A sunday reflection

The guts of the manim library seem to lend itself...

The guts of the manim library seem to lend itself well to things of a functional and topological nature. In some ways this makes sense, we want to be able to say things in the programming (functional) and it do things on the screen (topological). I wonder if that creates something like a skew in the kind of stuff you make as far as topics are concerned. Which begs the question, for me at least, if I wanted to do something neat in logic (model theory) how can I express it in a more visual way? I wonder if I could do stuff with homotopy type theory (HoTT), that might be kind of neat.

I think with the chicken breast stuff that I need to work from beginning to end now. I feel like I have a rough idea of how it is spaced out as a problem, and now I just need to go ahead and tighten the topics up in order. The two big things this project is going to deal with is cell differentiation, and bioreactor stuff. Once I know what cells I am going to deal with, then I can worry about the constraints of the bioreactor. The bioreactor stuff is going to be somewhat harder than the cell differentiation stuff, because this is where the rubber meets the road. I am thinking about having a vascular system, nerve system, and musculature all working together. At this point I feel like a kid listing things off to Santa Claus. The creation and growth of each tissue type is understood, but I am not sure about the integration between any two let alone all three. Push come to shove, I will have to look at the theoretical and iterate back and forth with simulations to create a decent hypothesis for a prototype. While this may take longer, I believe I would understand the topic better and it would result in less waste by blindly creating experiments or prototypes.

I'm thinking on doing some stuff on an algorithm I think I created. It uses the Wasserstein distance in an iterative fashion, and has potential applications in a variety of fields. I came up with it over a year ago, and I think it is time for it to have a home. It might be kind of neat to do a visual of it using manim, the algorithm (Wasserstein Walk) deals well to visual stuff I think. If I do, I'm thinking about sharing the link with places like HackerNews maybe?

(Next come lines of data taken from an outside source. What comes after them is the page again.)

(** The lines of a sealed text. *)
Definition seal_line (ls : list string) : string := managedPrefix ++ "v1 sha256=" ++ hex_sum (lines ls).
Lemma split_seal ls : Forall nl_free ls -> split_on nl (seal (lines ls)) = unitMarker :: seal_line ls :: (ls ++ [""])%list.
Proof.
  intros Hf. unfold seal, seal_line. set (sum := hex_sum (lines ls)).
  assert (nl_free sum) as Hs.
  { pose proof (hex_sum_is_sum (lines ls)) as H. unfold is_sum in H. apply andb_true_iff in H as [_ H]. fold sum in H. clearbody sum.
    unfold nl_free. induction sum as [|c s IH]; [done|]. cbn [all_bytes has_byte] in *. apply andb_true_iff in H as [H1 H2].
    rewrite (IH H2), orb_false_r. destruct (Ascii.eqb_spec nl c) as [<-|]; done. }
  rewrite split_on_app. replace (managedPrefix ++ "v1 sha256=" ++ sum ++ String nl (lines ls))
    with ((managedPrefix ++ "v1 sha256=" ++ sum) ++ String nl (lines ls)) by by rewrite !string_app_assoc.
  rewrite split_on_app, split_lines by done. rewrite (split_nl_free (managedPrefix ++ _)) by (apply nl_free_app; [done|by apply nl_free_app]).
  done.
Qed.

(** What the reader makes of a sealed text whose lines hold no header. *)
Lemma read_sealed ls : Forall nl_free ls -> ls <> [] -> count (fun ln => has_prefix ln managedPrefix) ls = 0%Z ->
  readManagedUnit (seal (lines ls)) = check_scan (scan_lines (mk_scan (mk_unit_meta "" "" modeBootstrap "") 0 0 0 0) (ls ++ [""])%list).
Proof.
  intros Hf Hne Hc. pose proof (split_seal _ Hf) as E. unfold seal_line in E. set (sum := hex_sum (lines ls)) in *.
  unfold readManagedUnit. rewrite E. destruct ls as [|x ls]; [by contradiction (Hne eq_refl)|]. cbn [app]. rewrite String.eqb_refl. cbn [negb].
  assert (has_prefix (managedPrefix ++ "v1 sha256=" ++ sum) managedPrefix = true) as Hp by apply prefix_app.
  replace (count _ _) with 1%Z.
  2: { rewrite !count_cons, Hp, count_app. rewrite count_cons in Hc. replace (has_prefix unitMarker managedPrefix) with false by done.
       replace (count (fun ln => has_prefix ln managedPrefix) [""]) with 0%Z by done. lia. }
  rewrite Hp. cbn [negb orb Z.eqb Pos.eqb]. unfold sealed_sum.
  replace (has_prefix _ (managedPrefix ++ "v1 sha256=")) with true
    by (symmetry; rewrite <- string_app_assoc; apply prefix_app).
  rewrite <- string_app_assoc, trim_prefix_app. unfold sum at 1. rewrite hex_sum_is_sum.
  change (x :: ls ++ [""])%list with ((x :: ls) ++ [""])%list.
  replace (join (String nl "") ((x :: ls) ++ [""])%list) with (lines (x :: ls)).
  2: { rewrite <- (join_split_on nl (lines (x :: ls))). by rewrite split_lines. }
  fold sum. by rewrite String.eqb_refl.
Qed.

(** *** The lines of a unit *)

Lemma unit_head_ok d : nl_free d -> Forall (fun l => nl_free l /\ plain l = true) (unit_head d).
Proof. intros H. repeat constructor. all: try done. apply nl_free_app; [done|by apply nl_free_quote]. Qed.
Lemma unit_tail_ok d : nl_free d -> Forall (fun l => nl_free l /\ plain l = true) (unit_tail d).
Proof. intros H. repeat constructor. all: try done. apply nl_free_app; [done|by apply nl_free_quote]. Qed.
Lemma envfile_line_ok e : nl_free e -> Forall (fun l => nl_free l /\ plain l = true) (envfile_line e).
Proof.
  intros H. unfold envfile_line. destruct (e =?s ""); [constructor|]. repeat constructor. apply nl_free_app; [done|by apply nl_free_quote].
Qed.
Lemma nl_free_default s d : nl_free s -> nl_free d -> nl_free (if s =?s "" then d else s).
Proof. by destruct (s =?s ""). Qed.

Lemma unitBody_ok d l e : nl_free d -> nl_free l -> nl_free e -> Forall (fun l => nl_free l /\ plain l = true) (unitBody d l e).
Proof.
  intros Hd Hl He. unfold unitBody. apply (nl_free_default d DefaultDataDir) in Hd; [|done]. apply (nl_free_default l DefaultListen) in Hl; [|done].
  apply Forall_app; split; [by apply unit_head_ok|]. apply Forall_app; split.
  { repeat constructor. apply nl_free_app; [done|by apply nl_free_quote]. }
  apply Forall_app; split; [by apply envfile_line_ok|]. apply Forall_app; split; [by repeat constructor|by apply unit_tail_ok].
Qed.
Lemma unitBodyExplicit_ok d h p e : nl_free d -> nl_free (trim_space h) -> nl_free (trim_space p) -> nl_free e ->
  Forall (fun l => nl_free l /\ plain l = true) (unitBodyExplicit d h p e).
Proof.
  intros Hd Hh Hp He. unfold unitBodyExplicit. apply (nl_free_default d DefaultDataDir) in Hd; [|done].
  apply Forall_app; split; [by apply unit_head_ok|]. apply Forall_app; split; [by apply envfile_line_ok|].
  apply Forall_app; split; [|by apply unit_tail_ok]. repeat constructor.
  repeat (apply nl_free_app; [by (done || apply nl_free_quote)|]). by apply nl_free_quote.
Qed.

Lemma scan_meta d l m e body : Forall (fun l => nl_free l /\ plain l = true) body ->
  scan_lines (mk_scan (mk_unit_meta "" "" modeBootstrap "") 0 0 0 0) ((meta_lines d l m e ++ body) ++ [""])%list
  = Ok (mk_scan (mk_unit_meta (trim_space d) (trim_space l) (trim_space m) (if e =?s "" then "" else trim_space e)) 1 1 1 (if e =?s "" then 0 else 1)).
Proof.
  intros H. rewrite <- app_assoc. erewrite scan_lines_app; [apply scan_plain|].
  - apply Forall_app; split; [|by repeat constructor]. eapply Forall_impl; [exact H|]. by intros ? [_ ?].
  - unfold meta_lines. destruct (e =?s ""); cbn [app scan_lines]; unfold scan_line at 1;
      rewrite (prefix_app "# webfleet-data: " d : has_prefix _ _ = true), trim_prefix_app; cbn [Z.add Z.ltb Z.compare Pos.compare Pos.compare_cont];
      unfold scan_line at 1; replace (has_prefix ("# webfleet-listen: " ++ l) "# webfleet-data: ") with false by done;
      rewrite (prefix_app "# webfleet-listen: " l : has_prefix _ _ = true), trim_prefix_app; cbn [Z.add Z.ltb Z.compare Pos.compare Pos.compare_cont];
      unfold scan_line at 1; replace (has_prefix ("# webfleet-listen-mode: " ++ m) "# webfleet-data: ") with false by done;
      replace (has_prefix ("# webfleet-listen-mode: " ++ m) "# webfleet-listen: ") with false by done;
      rewrite (prefix_app "# webfleet-listen-mode: " m : has_prefix _ _ = true), trim_prefix_app; cbn [Z.add Z.ltb Z.compare Pos.compare Pos.compare_cont];
      [done|].
    unfold scan_line at 1. replace (has_prefix ("# webfleet-envfile: " ++ e) "# webfleet-data: ") with false by done.
    replace (has_prefix ("# webfleet-envfile: " ++ e) "# webfleet-listen: ") with false by done.
    replace (has_prefix ("# webfleet-envfile: " ++ e) "# webfleet-listen-mode: ") with false by done.
    by rewrite (prefix_app "# webfleet-envfile: " e : has_prefix _ _ = true), trim_prefix_app.
Qed.

Lemma meta_lines_ok d l m e : nl_free d -> nl_free l -> nl_free m -> nl_free e -> Forall nl_free (meta_lines d l m e).
Proof.
  intros Hd Hl Hm He. unfold meta_lines. apply Forall_app; split; [|destruct (e =?s "")]; repeat constructor; by apply nl_free_app.
Qed.
Lemma meta_lines_count d l m e : count (fun ln => has_prefix ln managedPrefix) (meta_lines d l m e) = 0%Z.
Proof. unfold meta_lines. by destruct (e =?s ""). Qed.

(** What the reader makes of a unit as it is written. *)
Lemma read_built d l m e body : nl_free d -> nl_free l -> nl_free m -> nl_free e ->
  Forall (fun l => nl_free l /\ plain l = true) body ->
  readManagedUnit (seal (lines (meta_lines d l m e ++ body)%list))
  = check_scan (Ok (mk_scan (mk_unit_meta (trim_space d) (trim_space l) (trim_space m) (if e =?s "" then "" else trim_space e)) 1 1 1 (if e =?s "" then 0 else 1))).
Proof.
  intros Hd Hl Hm He Hb. rewrite read_sealed.
  - by rewrite scan_meta.
  - apply Forall_app; split; [by apply meta_lines_ok|]. eapply Forall_impl; [exact Hb|]. by intros ? [? _].
  - done.
  - rewrite count_app, meta_lines_count, count_plain; [done|]. eapply Forall_impl; [exact Hb|]. by intros ? [_ ?].
Qed.

(** What [install] may record: a value without control characters, and without
    white space around it, which the reader would drop. *)
Definition recordable (s : string) : Prop := no_control s = true /\ trim_space s = s.
Definition mode_ok (o : installOptions) : Prop := o.(o_mode) = modeBootstrap \/ o.(o_mode) = modeExplicit /\ o.(o_listen) = "".

Lemma read_unit_text o : nl_free o.(o_data) -> no_control (listener o) = true -> nl_free o.(o_envfile) -> mode_ok o ->
  readManagedUnit (unit_text o)
  = check_scan (Ok (mk_scan (mk_unit_meta (trim_space o.(o_data)) (trim_space (listener o)) o.(o_mode)
      (if o.(o_envfile) =?s "" then "" else trim_space o.(o_envfile))) 1 1 1 (if o.(o_envfile) =?s "" then 0 else 1))).
Proof.
  intros Hd Hl He Hm. unfold unit_text. destruct Hm as [Em|[Em Hl']]; rewrite Em.
  - change (modeBootstrap =?s modeExplicit) with false. cbv iota. unfold buildUnit.
    rewrite read_built; [done|done|by apply no_control_nl|done|done|apply unitBody_ok; [done|by apply no_control_nl|done]].
  - rewrite String.eqb_refl. unfold buildUnitExplicit. unfold listener in Hl |- *. rewrite Hl' in *. cbn [String.eqb negb] in *.
    destruct (no_control_join _ _ Hl) as [Hh Hp]. rewrite !trim_space_idem.
    rewrite read_built; [done|done|by apply no_control_nl|done|done|apply unitBodyExplicit_ok; try done]; rewrite !trim_space_idem; by apply no_control_nl.
Qed.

I wonder how I could go about simulating biological cells. What kind of assumptions would go into various modeling styles. Something like LAMMPS, we would have n-body problems (n particles have n^2 interactions). But I wonder if I could take something done in LAMMPS, document the operating assumptions, and describe what is happening equationally. That way I could just check what's going on, is assumptions invalidated, if not the use set equation for set interaction. So, it would be like a macro-micro simulation, but we are using the equations to abstract away the micro simulation. It would be more like macro-equation/equation-micro kind of simulation, maybe?